Energy data in most FM operations lives in one of two places: a spreadsheet updated monthly from meter photographs, or a building management system that runs as a separate network nobody in operations or finance can access. Neither feeds the rest of the operation. Neither triggers a work order when a reading looks wrong. Neither connects energy consumption to the asset, the floor, or the cost centre that is driving it. The result is a systematic gap between what is happening on-site and what anyone can see. A chiller consuming 30% more power than its baseline might run that way for three months before anyone notices — because the reading sits in a BMS that nobody queries, or in a spreadsheet that the energy coordinator will get to next week.
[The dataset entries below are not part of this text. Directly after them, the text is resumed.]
(** One turn of the loop over the left and right edges. *)
Definition leftRightEdge (j : nat) : list Placed :=
  let sideBottomLeftEdge := rotateZWithTrim (sideBottomEdges subparts) (quarterTurns (-1)) in
  let sideBottomRightEdge := rotateZWithTrim sideBottomLeftEdge PI in
  let sideBottomLeftEdge :=
    translate sideBottomLeftEdge 0 (ofNat j * sizeY gridResult + cornerCuttingRadius) 0 in
  let sideBottomRightEdge :=
    translate sideBottomRightEdge (containerSizeX - cornerCuttingRadius)
      (ofNat j * sizeY gridResult + cornerCuttingRadius) 0 in
  let cornerLeft1WNear := bottomCorner1WLeftFar subparts in
  let cornerLeft1WFar := flipGeometryWithTrim cornerLeft1WNear AxisY in
  let cornerRight1WNear := trimBufferGeometryToOrigin (rotateZ cornerLeft1WFar PI) in
  let cornerRight1WFar := trimBufferGeometryToOrigin (rotateZ cornerLeft1WNear PI) in
  [ (SideBottomEdges, sideBottomLeftEdge); (SideBottomEdges, sideBottomRightEdge) ] ++
  (if (0 <? j)%nat then
     [ (BottomCorner1WLeftFar,
        translate cornerLeft1WNear 0 (ofNat j * sizeY gridResult - cornerCuttingRadius) 0);
       (BottomCorner1WLeftFar,
        translate cornerLeft1WFar 0 (ofNat j * sizeY gridResult) 0);
       (BottomCorner1WLeftFar,
        translate cornerRight1WNear (containerSizeX - cornerCuttingRadius)
          (ofNat j * sizeY gridResult - cornerCuttingRadius) 0);
       (BottomCorner1WLeftFar,
        translate cornerRight1WFar (containerSizeX - cornerCuttingRadius)
          (ofNat j * sizeY gridResult) 0) ]
   else []).

(** The body of the double loop over the cells. *)
Definition interiorCell (x y : nat) : list Placed :=
  let X := ofNat x * sizeX gridResult in
  let Y := ofNat y * sizeY gridResult in
  [ (BottomFloor,
     translate (bottomFloor subparts) (X + cornerCuttingRadius) (Y + cornerCuttingRadius) 0) ] ++
  (if (0 <? y)%nat then
     let bottomEdge0WLeftNear := rotateZWithTrim (bottomEdge0W subparts) (quarterTurns 1) in
     let bottomEdge0WLeftFar := rotateZWithTrim (bottomEdge0W subparts) (quarterTurns (-1)) in
     let bottomEdge0WLeftFar := translate bottomEdge0WLeftFar (X + cornerCuttingRadius) Y 0 in
     let bottomEdge0WLeftNear :=
       translate bottomEdge0WLeftNear (X + cornerCuttingRadius) (Y - cornerCuttingRadius) 0 in
     [ (BottomEdge0W, bottomEdge0WLeftNear); (BottomEdge0W, bottomEdge0WLeftFar) ]
   else []) ++
  (if (0 <? x)%nat then
     let bottomEdge0WNearLeft := bottomEdge0W subparts in
     let bottomEdge0WNearRight := rotateZWithTrim bottomEdge0WNearLeft PI in
     [ (BottomEdge0W,
        translate bottomEdge0WNearLeft (X - cornerCuttingRadius) (Y + cornerCuttingRadius) 0);
       (BottomEdge0W,
        translate bottomEdge0WNearRight X (Y + cornerCuttingRadius) 0) ]
   else []) ++
  (if (0 <? x)%nat && (0 <? y)%nat then
     let bottomCorner0WLeftNear := bottomCorner0W subparts in
     let bottomCorner0WLeftFar := rotateZWithTrim bottomCorner0WLeftNear (quarterTurns (-1)) in
     let bottomCorner0WRightFar := rotateZWithTrim bottomCorner0WLeftNear PI in
     let bottomCorner0WRightNear := rotateZWithTrim bottomCorner0WLeftNear (quarterTurns 1) in
     [ (BottomCorner0W,
        translate bottomCorner0WLeftNear (X - cornerCuttingRadius) (Y - cornerCuttingRadius) 0);
       (BottomCorner0W, translate bottomCorner0WLeftFar (X - cornerCuttingRadius) Y 0);
       (BottomCorner0W, translate bottomCorner0WRightFar X Y 0);
       (BottomCorner0W, translate bottomCorner0WRightNear X (Y - cornerCuttingRadius) 0) ]
   else []).

(** The side walls and their top edges. *)
Definition nearSideWall : BufferGeometry :=
  let nearSideWall := sideWall subparts in
  let nearSideWall :=
    scale nearSideWall
      ((containerSizeX - 2 * cornerCuttingRadius) / vx (bbMax nearSideWall)) 1
      ((height - 2 * cornerCuttingRadius) / vz (bbMax nearSideWall)) in
  let nearSideWall := trimBufferGeometryToOrigin nearSideWall in
  translate nearSideWall cornerCuttingRadius 0 cornerCuttingRadius.

Definition farSideWall : BufferGeometry :=
  let farSideWall := rotateZWithTrim nearSideWall PI in
  translate farSideWall cornerCuttingRadius (containerSizeY - vy (bbMax farSideWall))
    cornerCuttingRadius.

Definition nearSideTopEdge : BufferGeometry :=
  let nearSideTopEdge := sideTopEdges subparts in
  let nearSideTopEdge :=
    scale nearSideTopEdge
      ((containerSizeX - 2 * cornerCuttingRadius) / vx (bbMax nearSideTopEdge)) 1 1 in
  let nearSideTopEdge := trimBufferGeometryToOrigin nearSideTopEdge in
  translate nearSideTopEdge cornerCuttingRadius 0 (containerSizeZ - cornerCuttingRadius).

Definition farSideTopEdge : BufferGeometry :=
  let farSideTopEdge := rotateZWithTrim nearSideTopEdge PI in
  translate farSideTopEdge cornerCuttingRadius (containerSizeY - vy (bbMax farSideTopEdge))
    (containerSizeZ - cornerCuttingRadius).

Definition leftSideWall : BufferGeometry :=
  let leftSideWall := rotateZWithTrim (sideWall subparts) (quarterTurns (-1)) in
  let leftSideWall :=
    scale leftSideWall 1
      ((containerSizeY - 2 * cornerCuttingRadius) / vy (bbMax leftSideWall))
      ((height - 2 * cornerCuttingRadius + OVERLAP_THICKNESS) / vz (bbMax leftSideWall)) in
  let leftSideWall := trimBufferGeometryToOrigin leftSideWall in
  translate leftSideWall 0 cornerCuttingRadius cornerCuttingRadius.

Definition rightSideWall : BufferGeometry :=
  let rightSideWall := rotateZWithTrim leftSideWall PI in
  translate rightSideWall (containerSizeX - vx (bbMax rightSideWall)) cornerCuttingRadius
    cornerCuttingRadius.

Definition leftSideTopEdge : BufferGeometry :=
  let leftSideTopEdge := rotateZWithTrim (sideTopEdges subparts) (quarterTurns (-1)) in
  let leftSideTopEdge :=
    scale leftSideTopEdge 1
      ((containerSizeY - 2 * cornerCuttingRadius) / vy (bbMax leftSideTopEdge)) 1 in
  let leftSideTopEdge := trimBufferGeometryToOrigin leftSideTopEdge in
  translate leftSideTopEdge 0 cornerCuttingRadius (containerSizeZ - cornerCuttingRadius).

Definition rightSideTopEdge : BufferGeometry :=
  let rightSideTopEdge := rotateZWithTrim leftSideTopEdge PI in
  translate rightSideTopEdge (containerSizeX - vx (bbMax rightSideTopEdge))
    cornerCuttingRadius (containerSizeZ - cornerCuttingRadius).

Definition sideWalls : list Placed :=
  [ (SideWall, nearSideWall); (SideWall, farSideWall);
    (SideTopEdges, nearSideTopEdge); (SideTopEdges, farSideTopEdge);
    (SideWall, leftSideWall); (SideWall, rightSideWall);
    (SideTopEdges, leftSideTopEdge); (SideTopEdges, rightSideTopEdge) ].

(** A counting loop [for (let j = 0; j < n; j++)] with [n] a number. *)
Definition upto (n : Z) : list nat := seq 0 (Z.to_nat n).

(** The pieces in the order in which [reassemble] pushes them. *)
Definition placedPieces : list Placed :=
  flat_map outerCorner (seq 0 4) ++
  flat_map nearFarEdge (upto xIterations) ++
  flat_map leftRightEdge (upto yIterations) ++
  flat_map (fun x => flat_map (fun y => interiorCell x y) (upto yIterations))
    (upto xIterations) ++
  sideWalls.

(** The array [geometries] when the placement is over. *)
Definition geometries : list BufferGeometry := map snd placedPieces.

End Placement.

(** The number of placed pieces that came from a given subpart. *)
Definition countPart (name : PartName) (pieces : list Placed) : nat :=
  length (filter (fun p => bool_decide (fst p = name)) pieces).

(** ** Mesh repair: the pure parts *)

(** The triangles visited by [for (let i = 0; i < indices.length - 2; i += 3)]:
    whole triples, a trailing index or two are never looked at. *)
Fixpoint triangles (indices : list nat) : list (nat * nat * nat) :=
  match indices with
  | a :: b :: c :: rest => (a, b, c) :: triangles rest
  | _ => []
  end.

(** Triangles written back as a flat index array. *)
Definition flatten (ts : list (nat * nat * nat)) : list nat :=
  flat_map (fun t => let '(a, b, c) := t in [a; b; c]) ts.

(** [geometry.index.count / 3]; a geometry without index has none to count. *)
Definition triangleCount (g : BufferGeometry) : nat :=
  match index g with
  | Some indices => length (triangles indices)
  | None => 0%nat
  end.

(** [Array.prototype.sort] without a comparator orders the elements by their
    string forms. *)
Definition numberToString (n : nat) : string := pretty n.

Definition sortsBefore (a b : nat) : bool :=
  String.leb (numberToString a) (numberToString b).

Fixpoint insertSorted (a : nat) (l : list nat) : list nat :=
  match l with
  | [] => [a]
  | b :: rest => if sortsBefore a b then a :: l else b :: insertSorted a rest
  end.

Definition Array_sort (l : list nat) : list nat := foldr insertSorted [] l.

(** [[a, b, c].sort().join(',')] *)
Definition faceKey (t : nat * nat * nat) : string :=
  let '(a, b, c) := t in
  String.concat "," (map numberToString (Array_sort [a; b; c])).

(** The loop of [removeDuplicateFaces], threading the set [uniqueFaces]; the
    result is [newIndices]. *)
Fixpoint uniqueFaceIndices (uniqueFaces : gset string) (ts : list (nat * nat * nat))
  : list nat :=
  match ts with
  | [] => []
  | (a, b, c) :: rest =>
      let key := faceKey (a, b, c) in
      if decide (key ∈ uniqueFaces) then uniqueFaceIndices uniqueFaces rest
      else [a; b; c] ++ uniqueFaceIndices ({[key]} ∪ uniqueFaces) rest
  end.

Definition removeDuplicateFaces (geometry : BufferGeometry) : BufferGeometry :=
  match index geometry with
  | None => geometry
  | Some indices => setIndex geometry (uniqueFaceIndices ∅ (triangles indices))
  end.

(** A JavaScript [Set] of numbers iterates in insertion order. *)
Definition Set_add (v : nat) (s : list nat) : list nat :=
  if decide (v ∈ s) then s else s ++ [v].

(** Two triangles are duplicates of each other when their keys agree. *)
Definition hasDuplicateFaces (g : BufferGeometry) : bool :=
  match index g with
  | Some indices => negb (bool_decide (NoDup (map faceKey (triangles indices))))
  | None => false
  end.

(** *** [hasNonManifoldEdges] *)

(** An element read from [indices]; past the end the read gives
    [undefined], here [None]. *)
Definition indexText (i : option nat) : string :=
  match i with
  | Some n => numberToString n
  | None => "undefined"
  end.

(** The key built by [addEdge]: the two ends are swapped when [i2 < i1],
    which is false when an end is [undefined]. *)
Definition edgeKey (i1 i2 : option nat) : string :=
  let '(i1, i2) :=
    match i1, i2 with
    | Some n1, Some n2 => if (n2 <? n1)%nat then (i2, i1) else (i1, i2)
    | _, _ => (i1, i2)
    end in
  indexText i1 +:+ "_" +:+ indexText i2.

Definition addEdge (i1 i2 : option nat) (edgeCount : gmap string nat) : gmap string nat :=
  let key := edgeKey i1 i2 in
  <[key := (default 0 (edgeCount !! key) + 1)%nat]> edgeCount.

Definition addTriangle (a b c : option nat) (edgeCount : gmap string nat) : gmap string nat :=
  addEdge c a (addEdge b c (addEdge a b edgeCount)).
By the time the problem surfaces, the cost is already incurred and the cause requires investigation that could have been prevented. Coreziyo Energy Metering places meter registration, reading capture, and anomaly detection inside the same operational platform as assets, work orders, and spaces. A meter is an asset. It belongs to a floor, a zone, or a piece of plant. When a reading deviates from its expected range, the platform flags it — and the team can raise a reactive work order on the asset it serves from the same screen, without switching systems.
Energy is one of the largest controllable costs in FM operations — and in most organisations, it is also one of the least visible. The gap between energy being consumed and the operations team being aware of an anomaly is typically measured in weeks: the time between meter readings, the time between readings and data entry, and the time between a spreadsheet being updated and someone actually reviewing it.
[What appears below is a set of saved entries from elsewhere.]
Lemma q_max_nonempty (l : list Q) : l <> [] -> exists v, q_max l = Ok v.
Proof. destruct l; [congruence | simpl; eauto]. Qed.

Lemma nth_error_lt {A} (l : list A) (i : nat) (v : A) :
  nth_error l i = Some v -> i < length l.
Proof. intro H. apply nth_error_Some. congruence. Qed.

Section Coincident.
Context `{kd : cKDTree}.

Lemma assigned_centre (i : nat) (p : point) :
  nth_error centres16 i = Some p ->
  assigned centres16 (Some (distance_limit 1 1)) p = Z.of_nat i.
Proof.
  intro Hi.
  assert (Hi16 : i < 16).
  { apply nth_error_lt in Hi. exact Hi. }
  unfold assigned.
  destruct (query centres16 p (Some (distance_limit 1 1))) as [d j] eqn:E. simpl.
  destruct d as [sq | ]; simpl.
  - apply query_finite in E. destruct E as (p' & Hj & Hsq & _ & Hall).
    assert (Hj16 : j < 16) by (apply nth_error_lt in Hj; exact Hj).
    pose proof (Hall p (nth_error_In _ _ Hi)) as Hle.
    rewrite sqdist_refl, Hsq in Hle.
    assert (Hap : centres16_apart = true) by (vm_compute; reflexivity).
    unfold centres16_apart in Hap. rewrite forallb_forall in Hap.
    specialize (Hap i ltac:(apply in_seq; lia)).
    rewrite forallb_forall in Hap.
    specialize (Hap j ltac:(apply in_seq; lia)).
    rewrite (nth_error_nth _ _ _ Hj), (nth_error_nth _ _ _ Hi) in Hap.
    apply Qle_bool_iff in Hle. rewrite Hle in Hap. simpl in Hap.
    apply Nat.eqb_eq in Hap. congruence.
  - exfalso. destruct (query_inf _ _ _ E eq_refl) as [_ Hnone].
    specialize (Hnone p (nth_error_In _ _ Hi)).
    rewrite (within_proper _ 0%Q _ (sqdist_refl p)) in Hnone.
    vm_compute in Hnone. discriminate.
Qed.

Lemma intf2trans_centres :
  map (assigned centres16 (Some (distance_limit 1 1))) centres16
  = map Z.of_nat (seq 0 16).
Proof.
  apply nth_error_ext. intro i.
  rewrite !nth_error_map, nth_error_seq.
  destruct (nth_error centres16 i) as [p | ] eqn:Hi; cbn [option_map].
  - rewrite (assigned_centre i p Hi).
    assert (Hi16 : i < 16) by (apply nth_error_lt in Hi; exact Hi).
    replace (i <? 16) with true by (symmetry; apply Nat.ltb_lt; lia).
    reflexivity.
  - apply nth_error_None in Hi. change (length centres16) with 16 in Hi.
    replace (i <? 16) with false by (symmetry; apply Nat.ltb_ge; lia).
    reflexivity.
Qed.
Coreziyo’s energy metering module collapses that gap to the time between a reading being entered and an alert firing. The reading is captured on mobile or imported automatically. It is validated against the meter’s expected range immediately. If it deviates, the alert fires to the right person within minutes, not weeks.
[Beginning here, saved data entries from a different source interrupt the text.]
Lemma dispatch_keeps_cache (ev : event) : keeps cache (dispatch E ev).
Proof.
  destruct ev as [| | |item|i|[] r];
    try (apply keeps_currentState_cache, dispatch_keeps_currentState; done).
  apply fetchStatus_resume_keeps_cache.
Qed.

Lemma run_keeps_cache (evs : list event) (st : state) :
  cache (run E evs st) = cache st.
Proof.
  revert st. induction evs as [|ev evs IH]; intros st; [done|].
  cbn. unfold run in IH. by rewrite IH, dispatch_keeps_cache.
Qed.

(** The flag holds the argument of [updateStatus] from its first statement
    on, whether the rest of the function completes or throws. *)
Lemma updateStatus_currentState (running uptime : value) (st : state) :
  currentState (updateStatus E running uptime st).2 =
    {| isRunning := running; stats := stats (currentState st);
       emails := emails (currentState st); logs := logs (currentState st) |}.
Proof.
  unfold updateStatus.
  match goal with
  | |- context [write_isRunning running ≫= ?k] =>
      assert (∀ u, keeps currentState (k u)) as Hrest by eauto 30 with keeps
  end.
  unfold mbind at 1, M_bind at 1. cbn [write_isRunning].
  by rewrite Hrest.
Qed.

(** C9. The cache fields [stats], [emails] and [logs] of [currentState]
    hold their initial values [{}], [[]] and [[]] after any run of the
    script, since no event changes them; an event other than the answer to
    a status request leaves the whole of [currentState] as it is, and so does
    each function that is not [updateStatus] or its caller [fetchStatus];
    [updateStatus] itself writes the flag and keeps the three fields. *)
Theorem currentState_cache_untouched :
  (∀ evs doc,
     stats (currentState (run E evs (loaded doc))) = Obj []
     ∧ emails (currentState (run E evs (loaded doc))) = Arr []
     ∧ logs (currentState (run E evs (loaded doc))) = Arr [])
  ∧ (∀ ev st,
       stats (currentState (dispatch E ev st).2) = stats (currentState st)
       ∧ emails (currentState (dispatch E ev st).2) = emails (currentState st)
       ∧ logs (currentState (dispatch E ev st).2) = logs (currentState st))
  ∧ (∀ ev st, (∀ r, ev ≠ Answer FetchStatus r) →
       currentState (dispatch E ev st).2 = currentState st)
  ∧ (∀ running uptime st,
       currentState (updateStatus E running uptime st).2 =
         {| isRunning := running; stats := stats (currentState st);
            emails := emails (currentState st); logs := logs (currentState st) |})
  ∧ (∀ r st,
       stats (currentState (fetchStatus_resume E r st).2) = stats (currentState st)
       ∧ emails (currentState (fetchStatus_resume E r st).2) = emails (currentState st)
       ∧ logs (currentState (fetchStatus_resume E r st).2) = logs (currentState st))
  ∧ (∀ st, currentState (fetchStatus_start st).2 = currentState st)
  ∧ (∀ r st, currentState (fetchStats_start st).2 = currentState st
             ∧ currentState (fetchStats_resume r st).2 = currentState st)
  ∧ (∀ arguments r st,
       currentState (fetchEmails_start arguments st).2 = currentState st
       ∧ currentState (fetchEmails_resume r st).2 = currentState st)
  ∧ (∀ arguments r st,
       currentState (fetchLogs_start arguments st).2 = currentState st
       ∧ currentState (fetchLogs_resume r st).2 = currentState st)
  ∧ (∀ r st, currentState (toggleAgent_start st).2 = currentState st
             ∧ currentState (toggleAgent_resume r st).2 = currentState st)
  ∧ (∀ item st, currentState (nav_click E item st).2 = currentState st).
Proof.
  assert (∀ st st', cache st' = cache st →
            stats (currentState st') = stats (currentState st)
            ∧ emails (currentState st') = emails (currentState st)
            ∧ logs (currentState st') = logs (currentState st)) as Hcache.
  { unfold cache. intros st st' [= -> -> ->]. done. }
  split_and!.
  - intros evs doc. apply (Hcache (loaded doc)), run_keeps_cache.
  - intros ev st. apply Hcache, dispatch_keeps_cache.
  - intros ev st Hev. by apply dispatch_keeps_currentState.
  - apply updateStatus_currentState.
  - intros r st. apply Hcache, fetchStatus_resume_keeps_cache.
  - apply fetchStatus_start_keeps_currentState.
  - intros r st. split;
      [apply fetchStats_start_keeps_currentState|apply fetchStats_resume_keeps_currentState].
  - intros arguments r st. split;
      [apply fetchEmails_start_keeps_currentState|apply fetchEmails_resume_keeps_currentState].
  - intros arguments r st. split;
      [apply fetchLogs_start_keeps_currentState|apply fetchLogs_resume_keeps_currentState].
  - intros r st. split;
      [apply toggleAgent_start_keeps_currentState|apply toggleAgent_resume_keeps_currentState].
  - intros item st. apply nav_click_keeps_currentState.
Qed.

End Frame.

(** ** The status line *)

Lemma find_id_alter (s : string) (f : element → element) (h : handle)
    (doc : list element) :
  (∀ e, skeleton (f e) = skeleton e) →
  find_id s (alter f h doc) = find_id s doc.
Proof. intros Hf. by apply find_id_skeleton, skeleton_alter. Qed.

Lemma updateStatus_stopped (E : bindings) (st : state) (running uptime : value)
    (text button indicator stat : handle) (up : string) :
  statusText E = Some text → toggleBtn E = Some button →
  statusIndicator E = Some indicator →
  find_id "stat-uptime" (document st) = Some stat →
  ToBoolean running = false → formatUptime uptime = Ok up →
  updateStatus E running uptime st =
    (Ok tt,
     set_document (shown_stopped text button indicator stat up)
       (set_currentState (fun c =>
          {| isRunning := running; stats := stats c; emails := emails c;
             logs := logs c |}) st)).
Proof.
  intros Htext Hbutton Hindicator Hstat Hfalsy Hup.
  unfold updateStatus. rewrite Hfalsy, Htext, Hbutton, Hindicator, Hup.
  unfold mbind, M_bind, getElementById. cbn.
  rewrite !find_id_alter, Hstat by auto with keeps.
  done.
Qed.

Lemma shown_stopped_text (text button indicator stat : handle) (up : string)
    (doc : list element) :
  text < length doc → button < length doc →
  text ≠ button → text ≠ indicator → text ≠ stat → button ≠ indicator →
  button ≠ stat →
  textContent <$> shown_stopped text button indicator stat up doc !! text = Some "Stopped"
  ∧ textContent <$> shown_stopped text button indicator stat up doc !! button
    = Some "Start Agent".
Proof.
  intros Htext Hbutton ? ? ? ? ?. unfold shown_stopped.
  destruct (lookup_lt_is_Some_2 doc text Htext) as [e He].
  destruct (lookup_lt_is_Some_2 doc button Hbutton) as [b Hb].
  split.
  - do 4 rewrite list_lookup_alter_ne by lia.
    by rewrite list_lookup_alter_eq, He.
  - rewrite list_lookup_alter_ne, !list_lookup_alter_eq by lia.
    do 2 rewrite list_lookup_alter_ne by lia.
    by rewrite Hb.
Qed.


(** ** The emails table *)

Lemma renderEmails_ok (st : state) (emails : value) (html : string) (tbody : handle) :
  find_id "emails-table-body" (document st) = Some tbody →
  map_join renderEmailRow emails = Ok html →
  renderEmails emails st = (Ok tt, set_document (alter (with_innerHTML html) tbody) st).
Proof.
  intros Htbody Hrows. unfold renderEmails, mbind, M_bind, getElementById, lift.
  by rewrite Htbody, Hrows.
Qed.

Lemma innerHTML_alter (html : string) (h : handle) (doc : list element) :
  h < length doc →
  innerHTML <$> alter (with_innerHTML html) h doc !! h = Some html.
Proof.
  intros Hh. destruct (lookup_lt_is_Some_2 doc h Hh) as [e He].
  by rewrite list_lookup_alter_eq, He.
Qed.

(** C5. On a page that has the table body, [renderEmails] of the empty
    array completes and leaves the empty string as the markup of the table
    body: no row. *)
Theorem renderEmails_empty (st : state) (tbody : handle) :
  find_id "emails-table-body" (document st) = Some tbody →
  renderEmails (Arr []) st = (Ok tt, set_document (alter (with_innerHTML "") tbody) st)
  ∧ innerHTML <$> document (renderEmails (Arr []) st).2 !! tbody = Some "".
Proof.
  intros Htbody.
  rewrite (renderEmails_ok st (Arr []) "" tbody Htbody eq_refl).
  split; [done|]. cbn. eapply innerHTML_alter, find_id_lt, Htbody.
Qed.

(** C7, as the code has it.  [fetchEmails] reads no argument: whatever it is
    called with, it asks for [/emails?limit=50].  When the answer is an array
    whose elements all render, the markup of the table body becomes the
    concatenation of the rows of that array, whatever it was before. *)
Theorem fetchEmails_replaces_table (st : state) (arguments rows : list value)
    (htmls : list string) (tbody : handle) :
  find_id "emails-table-body" (document st) = Some tbody →
  mapM renderEmailRow rows = Ok htmls →
  fetchEmails_start arguments st =
    (Ok tt,
     set_fetches (fun l => l ++ [(FetchEmails,
       {| method := GET; url := "http://localhost:8000/emails?limit=50" |})]) st)
  ∧ fetchEmails_resume (Json (Arr rows)) st =
      (Ok tt, set_document (alter (with_innerHTML (String.concat "" htmls)) tbody) st)
  ∧ innerHTML <$> document (fetchEmails_resume (Json (Arr rows)) st).2 !! tbody
    = Some (String.concat "" htmls).
Proof.
  intros Htbody Hrows.
  assert (fetchEmails_resume (Json (Arr rows)) st =
          (Ok tt, set_document (alter (with_innerHTML (String.concat "" htmls)) tbody) st))
    as Hresume.
  { unfold fetchEmails_resume, try_catch, mbind at 1, M_bind at 1. cbn [awaited_json mret M_ret].
    rewrite (renderEmails_ok st (Arr rows) (String.concat "" htmls) tbody Htbody); [done|].
    cbn [map_join]. by rewrite Hrows. }
  split_and!; [done|done|].
  rewrite Hresume. cbn. eapply innerHTML_alter, find_id_lt, Htbody.
Qed.

(** *** Rows *)

Lemma ToString_primitive (v : value) : primitive v → ∃ s, ToString v = Ok s.
Proof. destruct v; cbn; intros []; eauto. Qed.

Lemma getPriorityClass_primitive (v : value) :
  primitive v → ∃ c, getPriorityClass v = Ok c.
Proof.
  unfold getPriorityClass.
  destruct v; cbn; intros []; repeat case_match; eauto.
Qed.

Lemma substring_short (n : nat) (s : string) :
  (String.length s ≤ n)%nat → substring 0 n s = s.
Proof.
  revert n. induction s as [|c s IH]; intros [|n] Hn; cbn in *; try done; try lia.
  f_equal. apply IH. lia.
Qed.

Lemma substring_long (n : nat) (s : string) :
  (n ≤ String.length s)%nat →
  String.length (substring 0 n s) = n ∧ String.prefix (substring 0 n s) s = true.
Proof.
  revert n. induction s as [|c s IH]; intros [|n] Hn; cbn in *; try done; try lia.
  destruct (IH n ltac:(lia)) as [-> ->]. split; [done|].
  by destruct (ascii_dec c c).
Qed.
At 200,000+ assets across 1,000+ buildings, the scale of energy management makes manual visibility impossible. The meters, the spaces they serve, and the assets they monitor need to be part of the same operational record — so the data is always in context, always actionable, and never requires someone to build a bridge between systems before they can act.
What you actually get
Meter registration and asset linkage
Register every utility meter — electricity, water, gas, district cooling — as an asset within the spatial hierarchy. Each meter has a type, unit of measure, utility provider, and linked space or equipment. The meter record and the asset record are connected, not siloed.
Interval reading capture — manual or imported
Technicians log readings on mobile during site rounds. Automated imports via CSV or API bring in data from existing BMS or smart-meter platforms. Both routes accumulate into the same time-series record — no separate tool, no fragmented history.
Consumption trend and benchmark analysis
Consumption over time is visible per meter, per floor, per building, and per portfolio. Benchmarks can be set by building type, season, or occupancy rate. Trend views show whether consumption is stable, rising, or declining — without building a separate report each time.
Anomaly detection and threshold alerts
Set expected consumption ranges per meter. When a reading exceeds its threshold — a spike, a zero reading, or a sustained deviation — an alert fires to the facilities team. Proactive detection replaces reactive discovery when the bill arrives.
Reactive work order trigger from a reading
An anomalous reading can trigger a reactive work order on the linked asset in one click. The energy event and the maintenance response are connected in the platform — the investigation starts from the data, not from a separate phone call.
How it shows up in real operations
An FM operator managing a portfolio of mixed-use towers in Dubai uses Coreziyo to track 4,200 utility meters across electricity, water, and district cooling. During monthly reporting, the platform automatically surfaces the five buildings with the largest consumption variance against their seasonal baseline. The engineering team investigates, finds a cooling unit on floor 8 of one building has been running at 140% of its rated load for three weeks, and raises a corrective work order. The fault was caught before the next utility bill — and before the chiller needed emergency replacement. For the sustainability team, the same metering data that runs day-to-day operations feeds the quarterly energy intensity report. The data is already structured by building type and floor area. No extraction, no spreadsheet assembly — a filtered export that takes two minutes.